### Your assignment
Could you repeat the records below exactly as written?

[Opening Provided data section]

Definition is_digit (c : Z) : bool := (chr "0" <=? c) && (c <=? chr "9").

(** What follows a [%]: the width digits are added up, then one conversion. The
    index of the last character read and the remaining arguments. *)
Fixpoint conversion (fuel sfuel : nat) (fmt i width : Z) (ap : list Z) : K prst (Z * list Z) :=
  match fuel with
  | O => knofuel
  | S fuel =>
      c <- load8 (fmt + i + 1) ;;
      if is_digit c then conversion fuel sfuel fmt (i + 1) (width + (c - chr "0")) ap else
      if c =? chr "c" then x <- va_arg ap ;; putchar (fst x) ;; kret (i + 1, snd x) else
      if c =? chr "s" then x <- va_arg ap ;; printstr sfuel (fst x) ;; kret (i + 1, snd x) else
      if c =? chr "d" then x <- va_arg ap ;; printint (fst x) 10 true width ;; kret (i + 1, snd x) else
      if c =? chr "x" then x <- va_arg ap ;; printint (fst x) 16 false width ;; kret (i + 1, snd x) else
      if c =? chr "p" then x <- va_arg ap ;; printptr (fst x) ;; kret (i + 1, snd x) else
      putchar c ;; kpanic "no matched"
  end.

Fixpoint vsprintf_loop (fuel sfuel : nat) (fmt i : Z) (ap : list Z) : K prst unit :=
  match fuel with
  | O => knofuel
  | S fuel =>
      c <- load8 (fmt + i) ;;
      if c =? 0 then kret tt else
      if negb (c =? chr "%") then putchar c ;; vsprintf_loop fuel sfuel fmt (i + 1) ap else
      x <- conversion fuel sfuel fmt i 0 ap ;;
      vsprintf_loop fuel sfuel fmt (fst x + 1) (snd x)
  end.
Definition vsprintf (fuel sfuel : nat) (ap : list Z) (fmt : Z) : K prst unit :=
  vsprintf_loop fuel sfuel fmt 0 ap.

Definition printf (fuel sfuel : nat) (fmt : Z) (ap : list Z) : K prst unit :=
  pr_op (acquire pr_lock) ;;
  vsprintf fuel sfuel ap fmt ;;
  pr_op (release pr_lock).

Definition printfinit : K prst unit := pr_op (initlock pr_lock).

(** [location] is the address of the string "[%s:%d][%s] ". *)
Definition _log (fuel sfuel : nat) (location file line func fmt : Z) (ap : list Z) : K prst unit :=
  pr_op (acquire pr_lock) ;;
  vsprintf fuel sfuel [file; line; func] location ;;
  vsprintf fuel sfuel ap fmt ;;
  pr_op (release pr_lock).

(** ** Numerals *)

(** The digits of [x] in base [b], most significant first, and their value. *)
Fixpoint numeral_rev (fuel : nat) (b x : Z) : list Z :=
  match fuel with
  | O => []
  | S fuel => x mod b :: if x / b =? 0 then [] else numeral_rev fuel b (x / b)
  end.
Definition numeral (b x : Z) : list Z := rev (numeral_rev 33 b x).
Definition value (b : Z) (ds : list Z) : Z := fold_left (fun v d => b * v + d) ds 0.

[Closing Provided data section]

### Written solution
Definition is_digit (c : Z) : bool := (chr "0" <=? c) && (c <=? chr "9").

(** What follows a [%]: the width digits are added up, then one conversion. The
    index of the last character read and the remaining arguments. *)
Fixpoint conversion (fuel sfuel : nat) (fmt i width : Z) (ap : list Z) : K prst (Z * list Z) :=
  match fuel with
  | O => knofuel
  | S fuel =>
      c <- load8 (fmt + i + 1) ;;
      if is_digit c then conversion fuel sfuel fmt (i + 1) (width + (c - chr "0")) ap else
      if c =? chr "c" then x <- va_arg ap ;; putchar (fst x) ;; kret (i + 1, snd x) else
      if c =? chr "s" then x <- va_arg ap ;; printstr sfuel (fst x) ;; kret (i + 1, snd x) else
      if c =? chr "d" then x <- va_arg ap ;; printint (fst x) 10 true width ;; kret (i + 1, snd x) else
      if c =? chr "x" then x <- va_arg ap ;; printint (fst x) 16 false width ;; kret (i + 1, snd x) else
      if c =? chr "p" then x <- va_arg ap ;; printptr (fst x) ;; kret (i + 1, snd x) else
      putchar c ;; kpanic "no matched"
  end.

Fixpoint vsprintf_loop (fuel sfuel : nat) (fmt i : Z) (ap : list Z) : K prst unit :=
  match fuel with
  | O => knofuel
  | S fuel =>
      c <- load8 (fmt + i) ;;
      if c =? 0 then kret tt else
      if negb (c =? chr "%") then putchar c ;; vsprintf_loop fuel sfuel fmt (i + 1) ap else
      x <- conversion fuel sfuel fmt i 0 ap ;;
      vsprintf_loop fuel sfuel fmt (fst x + 1) (snd x)
  end.
Definition vsprintf (fuel sfuel : nat) (ap : list Z) (fmt : Z) : K prst unit :=
  vsprintf_loop fuel sfuel fmt 0 ap.

Definition printf (fuel sfuel : nat) (fmt : Z) (ap : list Z) : K prst unit :=
  pr_op (acquire pr_lock) ;;
  vsprintf fuel sfuel ap fmt ;;
  pr_op (release pr_lock).

Definition printfinit : K prst unit := pr_op (initlock pr_lock).

(** [location] is the address of the string "[%s:%d][%s] ". *)
Definition _log (fuel sfuel : nat) (location file line func fmt : Z) (ap : list Z) : K prst unit :=
  pr_op (acquire pr_lock) ;;
  vsprintf fuel sfuel [file; line; func] location ;;
  vsprintf fuel sfuel ap fmt ;;
  pr_op (release pr_lock).

(** ** Numerals *)

(** The digits of [x] in base [b], most significant first, and their value. *)
Fixpoint numeral_rev (fuel : nat) (b x : Z) : list Z :=
  match fuel with
  | O => []
  | S fuel => x mod b :: if x / b =? 0 then [] else numeral_rev fuel b (x / b)
  end.
Definition numeral (b x : Z) : list Z := rev (numeral_rev 33 b x).
Definition value (b : Z) (ds : list Z) : Z := fold_left (fun v d => b * v + d) ds 0.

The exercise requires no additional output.